Stored items
──────
Lemma served_run s calls ds s' : served s calls ds s' -> forall t0 log used,
  0 < limit -> 0 < window -> window * Millisecond <= max_int64 -> ordered (t0 :: calls.*1) -> log_ok t0 log ->
  Forall in_uint64 calls.*2 -> NoDup (calls.*2 ++ used) -> holds t0 log used s ->
  ds = map (fun d => Ok (in_nanos d)) (window_run limit window calls.*1 log).1.
Proof.
  induction 1 as [|s s1 s2 s3 now seq reply calls ds Ht Hms Hr _ IH]; intros t0 log used Hl Hw Hmax Ho Hlog Hseq Hnd Hs;
    [done|]. csimpl in *. inversion Ho as [|? ? Ho' Hf]; subst. apply Forall_cons in Hf as [Hle Hf].
  apply Forall_cons in Hseq as [Hseq Hseqs]. apply NoDup_cons in Hnd as [Hn Hnd].
  assert (seq ∉ used) as Hfresh by (intros Hin; apply Hn; rewrite elem_of_app; by right).
  apply (arrive t0 now log used) in Ht; [|done..].
  eapply (served_step t0 now seq log used) in Hr as [-> Hs2]; [|done..].
  specialize (IH now (next_log limit window now log) (seq :: used) Hl Hw Hmax Ho').
  destruct (window_run limit window calls.*1 (next_log limit window now log)) as [ds' log']. csimpl in *. f_equal.
  apply IH; [by eapply next_log_ok|done| |done]. rewrite <- Permutation_middle. by constructor.
Qed.
End Served.


(** ** The theorems at concrete inputs *)
Module Example.
(** A client whose clock is the server's. *)
Section Client.
Variables (nonce key : string) (limit window : Z).

Fixpoint client (calls : list (Z * Z)) (s : KeyStore) : list (res RateLimitDecision) * KeyStore :=
  match calls with
  | [] => ([], s)
  | (now, seq) :: rest =>
      let '(reply, s2) := slidingWindowScript key now window limit (member_of nonce now seq)
                            (mkKeyStore (ks_entries s) now) in
      let '(ds, s3) := client rest s2 in
      ((reply ≫= decision_of) :: ds, s3)
  end.

Lemma script_time now member :
  within (same (server_ms (S := KeyStore))) (slidingWindowScript key now window limit member).
Proof.
  assert (forall A (c : command A), within (same (server_ms (S := KeyStore))) (redis_call c)) as Hc
    by (intros A c s; apply call_time).
  unfold slidingWindowScript. solve_within.
Qed.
──────
What to produce.
An exact copy of the lines above, from the one containing "induction 1 as" through the one containing "apply (arrive t0", is the whole of the answer.

Output.
  induction 1 as [|s s1 s2 s3 now seq reply calls ds Ht Hms Hr _ IH]; intros t0 log used Hl Hw Hmax Ho Hlog Hseq Hnd Hs;
    [done|]. csimpl in *. inversion Ho as [|? ? Ho' Hf]; subst. apply Forall_cons in Hf as [Hle Hf].
  apply Forall_cons in Hseq as [Hseq Hseqs]. apply NoDup_cons in Hnd as [Hn Hnd].
  assert (seq ∉ used) as Hfresh by (intros Hin; apply Hn; rewrite elem_of_app; by right).
  apply (arrive t0 now log used) in Ht; [|done..].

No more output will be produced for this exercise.